### Work to complete
Search the data for "with". Return each matching line.

Saved entries
(** ** The loops are the reference *)

Lemma long_byte crc c : is_byte c ->
  Z.lxor (nth (Z.to_nat (Z.land (Z.lxor crc c) 255)) ntg_crc32_table256 0) (Z.shiftr crc 8) = crc_bits 8 (Z.lxor crc c).
Proof.
  intros Hc. rewrite (crc_bits_low 8). change (Z.of_nat 8) with 8. change 255 with (Z.ones 8).
  rewrite table256_bits.
  { rewrite Z.shiftr_lxor. rewrite (shiftr_byte c) by exact Hc. rewrite Z.lxor_0_r. reflexivity. }
  rewrite land_ones_mod by lia. by apply Z.mod_pos_bound.
Qed.

Lemma crc_update_spec crc p : Forall is_byte p -> ntg_crc32_update crc p = crc_spec crc p.
Proof.
  intros Hp. revert crc. induction Hp as [|c p Hc _ IH]; intros crc; [done|].
  cbn [ntg_crc32_update]. rewrite long_byte by exact Hc. apply IH.
Qed.

Definition tables_ok (t : crc_tables) : Prop :=
  forall i, 0 <= i < 16 -> table_short t i = Some (nth (Z.to_nat i) ntg_crc32_table16 0).

Lemma short_nibble t crc x : tables_ok t -> 0 <= x < 16 ->
  (w ← table_short t (Z.land (Z.lxor crc x) 15); Some (Z.lxor w (Z.shiftr crc 4))) = Some (crc_bits 4 (Z.lxor crc x)).
Proof.
  intros Ht Hx. assert (Hr : 0 <= Z.land (Z.lxor crc x) 15 < 16)
    by (change 15 with (Z.ones 4); rewrite land_ones_mod by lia; by apply Z.mod_pos_bound).
  rewrite Ht, table16_bits by exact Hr. cbn [mbind option_bind]. f_equal. rewrite (crc_bits_low 4 (Z.lxor crc x)).
  change (Z.of_nat 4) with 4. change (Z.ones 4) with 15. rewrite Z.shiftr_lxor. f_equal.
  rewrite (shiftr_div x) by lia. rewrite Z.div_small by done. by rewrite Z.lxor_0_r.
Qed.

Lemma two_nibbles crc c : is_byte c ->
  crc_bits 4 (Z.lxor (crc_bits 4 (Z.lxor crc (Z.land c 15))) (Z.shiftr c 4)) = crc_bits 8 (Z.lxor crc c).
Proof.
  intros Hc. rewrite (crc_bits_add 4 4). f_equal. rewrite <-(split_low c 4) at 3 by lia. change (Z.ones 4) with 15.
  rewrite <-Z.lxor_assoc, (crc_bits_lxor 4 (Z.lxor crc (Z.land c 15))). f_equal. symmetry. apply (crc_bits_shiftl 4).
Qed.

Lemma short_loop_spec t crc p : tables_ok t -> Forall is_byte p -> short_loop t crc p = Some (crc_spec crc p).
Proof.
  intros Ht Hp. revert crc. induction Hp as [|c p Hc _ IH]; intros crc; [done|]. cbn [short_loop].
  assert (Hx : 0 <= Z.land c 15 < 16) by (change 15 with (Z.ones 4); rewrite land_ones_mod by lia; by apply Z.mod_pos_bound).
  assert (Hy : 0 <= Z.shiftr c 4 < 16) by (rewrite shiftr_div by lia; mlia).
  pose proof (short_nibble t crc (Z.land c 15) Ht Hx) as H1.
  pose proof (short_nibble t (crc_bits 4 (Z.lxor crc (Z.land c 15))) (Z.shiftr c 4) Ht Hy) as H2.
  rewrite two_nibbles in H2 by done.
  destruct (table_short t (Z.land (Z.lxor crc (Z.land c 15)) 15)) as [w|]; cbn in H1; [injection H1 as E1|done].
  cbn. rewrite E1. destruct (table_short t _) as [w'|]; cbn in H2; [injection H2 as E2|done]. cbn. rewrite E2. apply IH.
Qed.

Lemma crc_spec_app crc p q : crc_spec crc (p ++ q) = crc_spec (crc_spec crc p) q.
Proof. apply fold_left_app. Qed.

Lemma update_pieces crc ps : Forall is_byte (concat ps) -> fold_left ntg_crc32_update ps crc = crc_spec crc (concat ps).
Proof.
  revert crc. induction ps as [|p ps IH]; intros crc H; [done|]. cbn [concat fold_left] in *.
  apply Forall_app in H as [H1 H2]. by rewrite IH, crc_spec_app, crc_update_spec.
Qed.

(** ** The words are of 32 bits *)

Lemma word_shiftr c : 0 <= c < 2 ^ 32 <-> Z.shiftr c 32 = 0.
Proof. rewrite shiftr_div by lia. rewrite Z.div_small_iff by lia. lia. Qed.

Lemma word_lxor a b : 0 <= a < 2 ^ 32 -> 0 <= b < 2 ^ 32 -> 0 <= Z.lxor a b < 2 ^ 32.
Proof. rewrite !word_shiftr, Z.shiftr_lxor. by intros -> ->. Qed.

Lemma crc_bit_word c : 0 <= c < 2 ^ 32 -> 0 <= crc_bit c < 2 ^ 32.
Proof.
  intros Hc. assert (0 <= Z.shiftr c 1 < 2 ^ 32) by (rewrite shiftr_div by lia; Z.to_euclidean_division_equations; lia).
  unfold crc_bit. destruct (Z.odd c); [|done]. by apply word_lxor.
Qed.

Lemma crc_bits_word n c : 0 <= c < 2 ^ 32 -> 0 <= crc_bits n c < 2 ^ 32.
Proof. intros Hc. induction n as [|n IH]; [done|]. by apply crc_bit_word. Qed.

Lemma crc_spec_word crc p : Forall is_byte p -> 0 <= crc < 2 ^ 32 -> 0 <= crc_spec crc p < 2 ^ 32.
Proof.
  intros Hp. revert crc. induction Hp as [|c p Hc _ IH]; intros crc H; [done|]. apply IH, crc_bits_word, word_lxor; [done|].
  width. lia.
Qed.

(** ** Changes are seen *)

(** A bit of the division forgets nothing. *)
Lemma crc_bit_kernel d : 0 <= d < 2 ^ 32 -> crc_bit d = 0 -> d = 0.
Proof.
  intros Hd. unfold crc_bit. assert (E : d = 2 * Z.shiftr d 1 + Z.b2z (Z.odd d)).
  { rewrite shiftr_div by lia. change (2 ^ 1) with 2. rewrite <-Z.bit0_odd, Z.bit0_mod. apply Z.div_mod. lia. }
  destruct (Z.odd d); [|cbn in E; lia]. intros H%Z.lxor_eq. cbn in E. lia.
Qed.

Lemma crc_bits_inj n a b : 0 <= a < 2 ^ 32 -> 0 <= b < 2 ^ 32 -> crc_bits n a = crc_bits n b -> a = b.
Proof.
  intros Ha Hb H. apply Z.lxor_eq. assert (Hd : 0 <= Z.lxor a b < 2 ^ 32) by by apply word_lxor.
  assert (E : crc_bits n (Z.lxor a b) = 0) by (rewrite crc_bits_lxor, H; apply Z.lxor_nilpotent).
  clear H. revert E. induction n as [|n IH]; [done|]. intros E. apply IH, crc_bit_kernel; [by apply crc_bits_word|exact E].
Qed.

(** The bytes as a number, the first one lowest. *)
Fixpoint le_word (p : bytes) : Z :=
  match p with
  | [] => 0
  | c :: p => Z.lxor c (Z.shiftl (le_word p) 8)
  end.

(** A string is divided like one number. *)
Lemma crc_spec_le crc p : crc_spec crc p = crc_bits (8 * length p) (Z.lxor crc (le_word p)).
Proof.
  revert crc. induction p as [|c p IH]; intros crc; [by rewrite Z.lxor_0_r|].
  change (crc_spec crc (c :: p)) with (crc_spec (crc_bits 8 (Z.lxor crc c)) p). cbn [length le_word].
  replace (8 * S (length p))%nat with (8 * length p + 8)%nat by lia.
  rewrite IH, crc_bits_add, <-Z.lxor_assoc, (crc_bits_lxor 8 (Z.lxor crc c)). do 2 f_equal. symmetry. apply (crc_bits_shiftl 8).
Qed.

Lemma le_word_cons c p : is_byte c -> le_word (c :: p) = le_word p * 256 + c.
Proof.
  intros Hc. cbn. change 256 with (2 ^ 8). rewrite <-Z.shiftl_mul_pow2 by lia. rewrite Z.lxor_comm. symmetry. apply Z.add_nocarry_lxor.
  rewrite <-(Z.mod_small c (2 ^ 8)) by exact Hc. apply Z.bits_inj'. intros n Hn. rewrite Z.land_spec, Z.bits_0.
  destruct (Z.ltb_spec n 8); [by rewrite Z.shiftl_spec_low by lia|]. by rewrite Z.mod_pow2_bits_high, andb_false_r by lia.
Qed.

### Problem solution
  intros Hc. rewrite (crc_bits_low 8). change (Z.of_nat 8) with 8. change 255 with (Z.ones 8).
    by (change 15 with (Z.ones 4); rewrite land_ones_mod by lia; by apply Z.mod_pos_bound).
  change (Z.of_nat 4) with 4. change (Z.ones 4) with 15. rewrite Z.shiftr_lxor. f_equal.
  intros Hc. rewrite (crc_bits_add 4 4). f_equal. rewrite <-(split_low c 4) at 3 by lia. change (Z.ones 4) with 15.
  assert (Hx : 0 <= Z.land c 15 < 16) by (change 15 with (Z.ones 4); rewrite land_ones_mod by lia; by apply Z.mod_pos_bound).
  { rewrite shiftr_div by lia. change (2 ^ 1) with 2. rewrite <-Z.bit0_odd, Z.bit0_mod. apply Z.div_mod. lia. }
  match p with
  change (crc_spec crc (c :: p)) with (crc_spec (crc_bits 8 (Z.lxor crc c)) p). cbn [length le_word].
  replace (8 * S (length p))%nat with (8 * length p + 8)%nat by lia.
  intros Hc. cbn. change 256 with (2 ^ 8). rewrite <-Z.shiftl_mul_pow2 by lia. rewrite Z.lxor_comm. symmetry. apply Z.add_nocarry_lxor.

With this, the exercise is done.